Governing GenAI: Building Trust With Data and Model Products

Pravin Muthu | 30 May 2025

Generative AI (GenAI) interfaces are rapidly becoming standard tools for accessing and interacting with information across organizations. However, to ensure responsible deployment, a robust governance framework is essential. This governance must extend beyond the AI models themselves to encompass the underlying datasets that enrich them.

This is particularly critical for organizations like the Defense Logistics Agency (DLA) with its DAAS platform, a key DoD data broker. DLA’s DAAS faces the challenge of serving a multitude of user groups – from individuals seeking answers to general FAQs and external customers requiring specific data, to internal developers building new applications across diverse contexts and use cases. Therefore, a comprehensive framework is needed to deliver these AI-powered capabilities while maintaining secure access through a consistent and trusted interface for all users.

Robust Governance: The Backbone of Trustworthy GenAI
At the core of any GenAI system are Data Products and Model Products, which function as interoperable endpoints allowing for governed connectivity between various components. Data Products are the curated datasets—used for training, fine-tuning, or providing knowledge via Retrieval Augmented Generation (RAG)—that significantly shape a model’s behavior, capabilities, and potential biases. Model Products are the GenAI models themselves, engineered for tasks like question answering or text generation. To facilitate this interoperability and governance, comprehensive documentation is critical: Data Cards detail a dataset’s origins, composition, and intended uses, while Model Cards provide specifics on a model’s architecture, training data, performance, and ethical considerations. This structured documentation forms the basis for these components to connect and operate within a governed framework.

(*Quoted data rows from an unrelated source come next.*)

(** C4: whatever method of the API is called, a transport failure makes it
    raise [EndeeConnectionError] with the description of the failure in its
    message, and not [EndeeAPIError]; the request was sent once and [self] is
    untouched. *)
Theorem transport_failure (c : api_call) (self : EndeeClient) (t : transport)
    (log : list PreparedRequest) (e : string) :
  (∀ req, t log req = inr e) →
  ∃ req,
    run t log (invoke c self)
    = (Raise (EndeeConnectionError ("Failed to connect to Endee server: " +:+ e)),
       self, log ++ [req])
    ∧ ∀ message status body,
        outcome (run t log (invoke c self)) ≠ Raise (EndeeAPIError message status body).
Proof.
  intros Ht. destruct (invoke_request c) as [j Hc].
  pose proof (request_failure t log self (Spec.documented_method c)
                (Spec.documented_path id c) j None None e (Ht _)) as Ho.
  pose proof (request_self t log self (Spec.documented_method c)
                (Spec.documented_path id c) j None None) as Hself.
  pose proof (request_sent t log self (Spec.documented_method c)
                (Spec.documented_path id c) j None None) as Hsent.
  rewrite <- Hc in Ho, Hself, Hsent. eexists. split.
  - destruct (run t log (invoke c self)) as [[o s'] l']; cbn in *. by subst.
  - intros message status body. by rewrite Ho.
Qed.

(** A refused connection under [health_check]. *)
Lemma transport_failure_refused :
  ∃ req,
    run (failing_transport "Connection refused") [] (invoke call_health_check local_client)
    = (Raise (EndeeConnectionError
                "Failed to connect to Endee server: Connection refused"),
       local_client, [req]).
Proof.
  destruct (transport_failure call_health_check local_client
              (failing_transport "Connection refused") [] "Connection refused")
    as (req & H & _); [reflexivity|].
  exists req. exact H.
Defined.

(** C5: for every method of the API, a response with a status code below 400
    gives the empty dictionary when its body is empty, and the decoded JSON
    value when its body is not empty and decodes. *)
Theorem success_response (c : api_call) (self : EndeeClient) (t : transport)
    (log : list PreparedRequest) (response : Response) :
  (∀ req, t log req = inl response) →
  status_code response < 400 →
  (text response = "" → outcome (run t log (invoke c self)) = Return (PyDict ∅))
  ∧ (∀ v, text response ≠ "" → Response_json response = Return v →
          outcome (run t log (invoke c self)) = Return v).
Proof.
  intros Ht Hs. destruct (invoke_request c) as [j ->].
  rewrite (request_success _ _ _ _ _ _ _ _ response (Ht _) Hs).
  split.
  - by intros ->.
  - intros v Hne ->. by destruct (text response).
Qed.

(** Status 200 with an empty body under [list_indexes], and with the body
    [[1, 2]] under [get_stats]. *)
Lemma success_response_examples :
  outcome (run (simulated_server 200 "") [] (invoke call_list_indexes local_client))
  = Return (PyDict ∅)
  ∧ outcome (run (simulated_server 200 "[1, 2]") [] (invoke call_get_stats local_client))
    = Return (PyList [PyInt 1; PyInt 2]).
Proof.
  split.
  - destruct (success_response call_list_indexes local_client (simulated_server 200 "") []
                {| status_code := 200; text := "" |}) as [Hempty _];
      [reflexivity|reflexivity|].
    apply Hempty. reflexivity.
  - destruct (success_response call_get_stats local_client
                (simulated_server 200 "[1, 2]") []
                {| status_code := 200; text := "[1, 2]" |}) as [_ Hbody];
      [reflexivity|reflexivity|].
    apply Hbody; [discriminate|reflexivity].
Defined.

(** C6: [create_index("idx", 128, "cosine")] sends a body with dim 128, space
    type "cosine" and the defaults ef_construction 200, m 16, quant_type
    "none", enable_sparse false (next to the index name). *)
Theorem create_index_defaults (self : EndeeClient) (t : transport) :
  req_json <$> sent (run t [] (create_index "idx" 128 (Some "cosine") None None None None
                                 self))
  = [Some (PyDict {[ KStr "index_name" := PyStr "idx";
                     KStr "dim" := PyInt 128;
                     KStr "space_type" := PyStr "cosine";
                     KStr "ef_construction" := PyInt 200;
                     KStr "m" := PyInt 16;
                     KStr "quant_type" := PyStr "none";
                     KStr "enable_sparse" := PyBool false ]})].
Proof. unfold create_index. rewrite request_sent. reflexivity. Qed.

(** Every call of [session.request] that a script makes is made under the
    headers of the session of the client it started with: no method passes
    headers of its own, and none changes those of the session. *)
Lemma script_headers (ops : list op) (self : EndeeClient) (t : transport) :
  Forall (λ r, req_headers r = headers (_session self))
    (sent (run t [] (script ops self))).
Proof.
  destruct (script_sent ops self t []) as (new & -> & Hnew).
  rewrite app_nil_l. eapply Forall_impl; [exact Hnew|].
  by intros r (c & j & ->).
Qed.

(** C7, as amended.  The statement is about the header setting the client
    gives its session and under which it calls [session.request], which is
    all the client does about the header.  Constructed with a non-empty
    token, the client sets "Authorization" on its session to the token as
    given, and every call of every sequence of method calls and closes is
    made with that value as its "Authorization" setting.  Constructed
    without a token or with an empty one, the client sets nothing:
    "Authorization" is, on the session and for every call, what a fresh
    session has for it by default. *)
Theorem authorization_header (default_headers : gmap string string)
    (base : option string) (tmo : option Z) (ops : list op) (t : transport) :
  (∀ token : string, token ≠ "" →
     let self := __init__ default_headers base (Some token) tmo in
     headers (_session self) !! "Authorization" = Some token
     ∧ Forall (λ r, req_headers r !! "Authorization" = Some token)
         (sent (run t [] (script ops self))))
  ∧ (∀ auth : option string, auth = None ∨ auth = Some "" →
     let self := __init__ default_headers base auth tmo in
     headers (_session self) !! "Authorization" = default_headers !! "Authorization"
     ∧ Forall (λ r, req_headers r !! "Authorization"
                    = default_headers !! "Authorization")
         (sent (run t [] (script ops self)))).
Proof.
  split.
  - intros token Hne self.
    assert (headers (_session self) !! "Authorization" = Some token) as Hs.
    { subst self. cbn. destruct token; [done|]. cbn.
      apply lookup_union_Some_l, lookup_singleton_eq. }
    split; [exact Hs|]. eapply Forall_impl; [apply script_headers|].
    by intros r ->.
  - intros auth Hauth self.
    assert (headers (_session self) = default_headers) as Hs.
    { subst self. by destruct Hauth as [-> | ->]. }
    split; [by rewrite Hs|]. eapply Forall_impl; [apply script_headers|].
    intros r ->. by rewrite Hs.
Qed.

(** The token [secret] is the setting of both calls of a script that closes in
    between. *)
Lemma authorization_header_secret :
  let log := sent (run (simulated_server 200 "") []
                     (script [Api call_health_check; Close; Api call_list_indexes]
                        (__init__ ∅ None (Some "secret") None))) in
  length log = 2%nat ∧ Forall (λ r, req_headers r !! "Authorization" = Some "secret") log.
Proof.
  split; [reflexivity|].
  apply (authorization_header ∅ None None
           [Api call_health_check; Close; Api call_list_indexes]
           (simulated_server 200 "")).
  discriminate.
Defined.

(** C7 as stated fails: the empty string is a token the caller supplied, and
    the call is not made with it. *)
Lemma empty_token_not_sent :
  ¬ Forall (λ r, req_headers r !! "Authorization" = Some "")
      (sent (run (simulated_server 200 "") []
               (script [Api call_health_check] (__init__ ∅ None (Some "") None)))).
Proof. vm_compute. intros H. inversion H as [|? ? Hhead _]. discriminate Hhead. Qed.

(** C8, as amended: closing twice returns [None] both times, sends nothing and
    leaves a client that differs only in its session being closed; the client
    keeps no closed state of its own, and every method of the API called after
    [close] sends the request and gives the outcome it would have given
    before. *)
Theorem close_twice_then_call (self : EndeeClient) (t : transport)
    (log : list PreparedRequest) :
  run t log ((close;; close) self) = (Return PyNone, closed_client self, log)
  ∧ ∀ c : api_call,
      outcome (run t log ((close;; invoke c) self)) = outcome (run t log (invoke c self))
      ∧ sent (run t log ((close;; invoke c) self)) = sent (run t log (invoke c self)).
Proof.
  split; [reflexivity|]. intros c.
  change (run t log ((close;; invoke c) self))
    with (run t log (invoke c (closed_client self))).
  by destruct (invoke_same_config self (closed_client self) t log c
                 (closed_same_config self)) as [-> ->].
Qed.

(** C8 as stated fails: [health_check] after [close] does not raise, and its
    request reaches the server. *)
Lemma health_check_after_close :
  let x := run (simulated_server 200 "") [] ((close;; health_check) local_client) in
  (¬ ∃ e, outcome x = Raise e) ∧ sent x ≠ [].
Proof. vm_compute. split; [intros [e H]|intros H]; discriminate H. Qed.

Effective lifecycle management is key for these products, as demonstrated by the governance and immutable records of Model Card versions. This lifecycle includes robust versioning, where a single, authoritative card is kept for each artifact version, often with automated creation and descriptive change notes. Audit trails record all activities including creations, views, edits, approvals, and state changes, providing accountability and a traceable history as a permanent record of the artifact’s development. This meticulous management of versions and changes underpins the governance of the model products.
Our approach is guided by the Army’s Unified Data Reference Architecture (UDRA). UDRA defines data products, and by extension, model products, to follow specific standards. These principles ensure that data and model cards are discoverable, clear, connected, accurate, and protected. Computational governance further strengthens this by using automated methods to enforce policies, ensuring documentation is complete, consistently formatted, and validated based on risk. Moreover, defining Policy-as-Code (PaC) allows for the automatic validation of card content against organizational or regulatory standards, such as the NIST AI RMF, thereby embedding governance directly into workflows and proactively ensuring compliance, transparency, trust, and security.

Architecting for GenAI: From Data Ingestion to Model Serving
Our GenAI architecture prioritizes strong Model and Data Repositories. The lifecycle commences with data product generation: data is collected, prepared, documented with a comprehensive Data Card, and then versioned and stored. Through an initial data management and governance process, curated data products are organized and accessible within a central repository for these assets. These data products are subsequently utilized during model development activities to create new models or fine-tune existing ones. Following their development, model products, accompanied by their detailed Model Cards, undergo a rigorous governance procedure for approval. Once approved, they are deployed into a dedicated repository for model products, which also serves as the point from which operational policies are enforced.

The framework uses an API-centric approach to host and serve models. User interactions pass through an Application Load Balancer to containerized apps on AWS ECS Fargate. Central to this is the API Adapter Container, which serves as a key backend component. This API layer handles business logic, orchestrates calls to various GenAI models—whether they are internal custom models or foundation models accessed via AWS Bedrock—and manages interactions with the Model and Data Cards. It provides a secure and governed entry point, and offers a generalized, consistent interface that abstracts the underlying model provider complexities, intelligently routing requests to the appropriate model source.

This architecture is designed for securely serving private models to diverse user groups and across various operational areas within the organization. The API layer secures interactions by providing dedicated endpoints for internally-hosted models. This design allows for the consumption of these private models by other authorized internal applications or service accounts. The framework supports a range of internal stakeholders, including end-users, data scientists, and AI governance officers, by providing strictly controlled access. This access is governed by robust authentication and authorization mechanisms, with Role-Based Access Control (RBAC) as a key component.

Enabling Innovation with Trust
By thoughtfully developing data and model products, wrapping them in robust governance informed by UDRA principles, and supporting them with a secure, scalable architecture like the one outlined, organizations can unlock significant benefits. These include enhanced user efficiency, a reduced burden on support teams, improved user satisfaction, increased accuracy and consistency of information, faster issue resolution, and better overall knowledge management.